MATERIAL FOR THIS EXERCISE section start

(* ===== verification/Worker.v ===== *)
(** * The batch worker

    [process_span_batch] and [update_trace_aggregates] of
    [backend/app/workers/process_span.py], with [bulk_insert_spans] of
    [services/ingest.py]: spans are prepared one by one, stored in one
    transaction together with their traces, outbox events and metric buckets,
    and follow-up tasks are enqueued. *)

From S2P Require Import Prelude Text PyVal Decimal Schema App Cost SpanSchema Storage Pipeline Ingest Outbox Buckets.

Local Open Scope Z_scope.

(** ** Errors *)

Definition is_transient_span_processing_error (e : exn) : bool :=
  match e with
  | SQLAlchemyError _ | RedisError _ | BotoCoreError _ | ClientError _ _
  | TimeoutError | ConnectionError => true
  | _ => false
  end.

Definition classify_span_processing_failure (e : exn) : string :=
  match e with
  | ParserError _ => "invalid_timestamp"
  | KeyError _ => "missing_required_field"
  | InvalidOperation => "invalid_numeric_field"
  | TypeError _ | ValueError _ | JSONDecodeError => "invalid_field"
  | _ => "processing_error"
  end.

(** ** Settings *)

Record PayloadPrivacySettings : Type := {
  payload_storage_mode : string; payload_max_bytes : Z; payload_redact_keys : string;
}.

Definition load_payload_privacy_settings (project_id : string)
    : M World PayloadPrivacySettings :=
  row ← sql_query (λ w, select_one (λ p, String.eqb (p_id p) project_id)
                          (projects (db (w_app w))));
  mret (match row with
        | None => {| payload_storage_mode := "all";
                     payload_max_bytes := DEFAULT_PAYLOAD_MAX_BYTES;
                     payload_redact_keys := DEFAULT_REDACT_KEYS |}
        | Some p =>
            {| payload_storage_mode :=
                 if truthy (p_payload_mode p) then p_payload_mode p else "all";
               payload_max_bytes :=
                 if p_payload_max_bytes p =? 0 then DEFAULT_PAYLOAD_MAX_BYTES
                 else p_payload_max_bytes p;
               payload_redact_keys :=
                 if truthy (p_redact_keys p) then p_redact_keys p
                 else DEFAULT_REDACT_KEYS |}
        end).

(** [d[k]] of a key that may be missing. *)
Definition getitem {A} (k : string) (o : option A) : result A :=
  match o with Some v => Ok v | None => Raise (KeyError k) end.

Section worker.
(** [dateutil.parser.parse]; the instant the database driver takes a datetime
    without offset for; zlib; the text of floats. *)
Context (parse_dt : string → result pydatetime) (driver_utc : Z → timestamp)
        (gzip_compress : string → string)
        (latency_float : decimal → pyfloat) (float_repr : pyfloat → string).
(** PostgreSQL's [make_interval(secs => latency_ms / 1000.0)], in
    microseconds. *)
Context (latency_interval : decimal → Z).

(** ** Cost of a span

    The service looks at the clock of the pricing interval through Python
    comparisons, which raise for a datetime without offset. *)

Definition on_cost {A} (m : M CostState A) : M World A := λ w,
  match m {| app := w_app w; batch := w_pricing w |} with
  | (r, s) => (r, set_w_pricing (λ _, batch s) (set_w_app (λ _, app s) w))
  end.

Definition has_start (p : CachedPricing) : bool :=
  match c_from p with Some _ => true | None => false end.

(** [calculate] at a datetime without offset: an interval known to the batch
    or to Redis cannot be compared with it; the SQL query can. *)
Definition calculate_naive (env : LookupEnv) (provider model : string)
    (input_tokens output_tokens : Z) (local : Z) : M CostState decimal :=
  known ← gets (λ s, default [] (batch s !! (provider, model)));
  let incomparable :=
    TypeError "can't compare offset-naive and offset-aware datetimes" in
  raise_when (existsb has_start known) incomparable ;;
  fault (redis_get_fault env) ;;
  cached ← gets (λ s, pricing_cache (app s) !! Cost.cache_key provider model);
  raise_when (match cached with Some p => has_start p | None => false end) incomparable ;;
  fault (db_fault env) ;;
  row ← gets (λ s, pricing_row (model_pricing (db (app s))) provider model
                     (driver_utc local));
  match row with
  | None => mret (mkdec 0 0)
  | Some r =>
      fault (redis_set_fault env) ;;
      modify (with_app (with_pricing
        <[Cost.cache_key provider model := pricing_of_row r]>)) ;;
      modify (with_batch (λ b, <[(provider, model) := known ++ [pricing_of_row r]]> b)) ;;
      lift (cost_of (pricing_of_row r) input_tokens output_tokens)
  end.

(** The answers of the three services, then the calculation. *)
Definition span_cost (provider model : string) (input_tokens output_tokens : Z)
    (at_time : pydatetime) : M World decimal :=
  a ← next_fault;
  b ← next_fault;
  c ← next_fault;
  let env := Build_LookupEnv a b c in
  on_cost (match dt_offset at_time with
           | Some _ => calculate env provider model input_tokens output_tokens
                         (dt_utc at_time)
           | None => calculate_naive env provider model input_tokens output_tokens
                       (dt_local at_time)
           end).

(** ** Preparing a span *)

Definition on_objects {A} (m : M bucket A) : M World A := λ w,
  match m (w_objects w) with (r, o) => (r, set_w_objects (λ _, o) w) end.

Definition put_payload (settings : PayloadPrivacySettings) (redact_keys : list string)
    (project_id : string) (sd : SpanData) : M World PayloadStorageResult :=
  if should_store_payload (payload_storage_mode settings)
       (match sd_error sd with Some e => truthy e | None => false end) then
    span_id ← lift (getitem "span_id" (sd_span_id sd));
    o ← next_fault;
    on_objects (store_payload float_repr gzip_compress project_id span_id
      (VList (sd_messages sd))
      (match sd_text sd with Some t => VStr t | None => VNone end)
      (Some (payload_max_bytes settings)) redact_keys
      (match o with Some e => Raise e | None => Ok tt end))
  else mret (skipped_payload_result (payload_storage_mode settings)).

Definition prepare_span (settings : PayloadPrivacySettings) (redact_keys : list string)
    (project_id : string) (sd : SpanData) : M World PreparedSpan :=
  text ← lift (getitem "started_at" (sd_started sd));
  started_at ← lift (parse_dt text);
  provider ← lift (getitem "provider" (sd_provider sd));
  model ← lift (getitem "model" (sd_model sd));
  input_tokens ← lift (getitem "input_tokens" (sd_input sd));
  output_tokens ← lift (getitem "output_tokens" (sd_output sd));
  cost ← span_cost provider model input_tokens output_tokens started_at;
  payload_result ← put_payload settings redact_keys project_id sd;
  span_id ← lift (getitem "span_id" (sd_span_id sd));
  id ← lift (parse_uuid span_id);
  trace_id ← lift (getitem "trace_id" (sd_trace_id sd));
  trace ← lift (parse_uuid trace_id);
  project ← lift (parse_uuid project_id);
  parent ← lift (match sd_parent sd with
                 | Some p => if truthy p then n ← parse_uuid p; Ok (Some n) else Ok None
                 | None => Ok None
                 end);
  latency ← lift (getitem "latency_ms" (sd_latency sd));
  mret {| ps_id := id; ps_trace := trace; ps_project := project; ps_parent := parent;
          ps_name := default "llm_call" (sd_name sd);
          ps_provider := provider; ps_model := model;
          ps_input := input_tokens; ps_output := output_tokens;
          ps_cost := cost; ps_latency := latency;
          ps_status := match sd_error sd with
                       | Some e => if truthy e then "error" else "ok"
                       | None => "ok"
                       end;
          ps_error := sd_error sd; ps_started := started_at;
          ps_payload_key := s3_key payload_result;
          ps_payload_status := status payload_result;
          ps_drop_reason := drop_reason payload_result;
          ps_metadata := json_dumps float_repr ", " ": "
            (VDict (sanitize_span_metadata (VDict (sd_metadata sd)) redact_keys)) |}.

(** The loop: a transient error ends it, any other error drops the span. *)
Fixpoint prepare_all (settings : PayloadPrivacySettings) (redact_keys : list string)
    (project_id : string) (spans : list SpanData) : M World (list PreparedSpan * Z) :=
  match spans with
  | [] => mret ([], 0)
  | sd :: rest =>
      p ← try_except (p ← prepare_span settings redact_keys project_id sd; mret (Some p))
            (λ e, if is_transient_span_processing_error e then raise e else mret None);
      r ← prepare_all settings redact_keys project_id rest;
      mret (match p with
            | Some p => (p :: r.1, r.2)
            | None => (r.1, r.2 + 1)
            end)
  end.

(** ** Storing spans *)

(** The instant the driver sends. *)
Definition db_time (dt : pydatetime) : timestamp :=
  match dt_offset dt with Some _ => dt_utc dt | None => driver_utc (dt_local dt) end.

Definition span_row (s : PreparedSpan) : SpanRow :=
  {| sp_id := ps_id s; sp_trace := ps_trace s; sp_project := ps_project s;
     sp_parent := ps_parent s; sp_name := ps_name s; sp_provider := ps_provider s;
     sp_model := ps_model s; sp_input := ps_input s; sp_output := ps_output s;
     sp_cost := to_column 8 (ps_cost s); sp_latency := ps_latency s;
     sp_status := ps_status s; sp_error := ps_error s;
     sp_started := db_time (ps_started s); sp_payload_key := ps_payload_key s;
     sp_payload_status := ps_payload_status s; sp_drop_reason := ps_drop_reason s;
     sp_metadata := ps_metadata s |}.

MATERIAL FOR THIS EXERCISE section end

- _TASK DETAILS_
Copy nothing beyond the line containing "if truthy (p_payload_mode". Transcribe exactly from the first line of the entries down to that line, inclusive.

- _WRITTEN RESPONSE_
(* ===== verification/Worker.v ===== *)
(** * The batch worker

    [process_span_batch] and [update_trace_aggregates] of
    [backend/app/workers/process_span.py], with [bulk_insert_spans] of
    [services/ingest.py]: spans are prepared one by one, stored in one
    transaction together with their traces, outbox events and metric buckets,
    and follow-up tasks are enqueued. *)

From S2P Require Import Prelude Text PyVal Decimal Schema App Cost SpanSchema Storage Pipeline Ingest Outbox Buckets.

Local Open Scope Z_scope.

(** ** Errors *)

Definition is_transient_span_processing_error (e : exn) : bool :=
  match e with
  | SQLAlchemyError _ | RedisError _ | BotoCoreError _ | ClientError _ _
  | TimeoutError | ConnectionError => true
  | _ => false
  end.

Definition classify_span_processing_failure (e : exn) : string :=
  match e with
  | ParserError _ => "invalid_timestamp"
  | KeyError _ => "missing_required_field"
  | InvalidOperation => "invalid_numeric_field"
  | TypeError _ | ValueError _ | JSONDecodeError => "invalid_field"
  | _ => "processing_error"
  end.

(** ** Settings *)

Record PayloadPrivacySettings : Type := {
  payload_storage_mode : string; payload_max_bytes : Z; payload_redact_keys : string;
}.

Definition load_payload_privacy_settings (project_id : string)
    : M World PayloadPrivacySettings :=
  row ← sql_query (λ w, select_one (λ p, String.eqb (p_id p) project_id)
                          (projects (db (w_app w))));
  mret (match row with
        | None => {| payload_storage_mode := "all";
                     payload_max_bytes := DEFAULT_PAYLOAD_MAX_BYTES;
                     payload_redact_keys := DEFAULT_REDACT_KEYS |}
        | Some p =>
            {| payload_storage_mode :=
                 if truthy (p_payload_mode p) then p_payload_mode p else "all";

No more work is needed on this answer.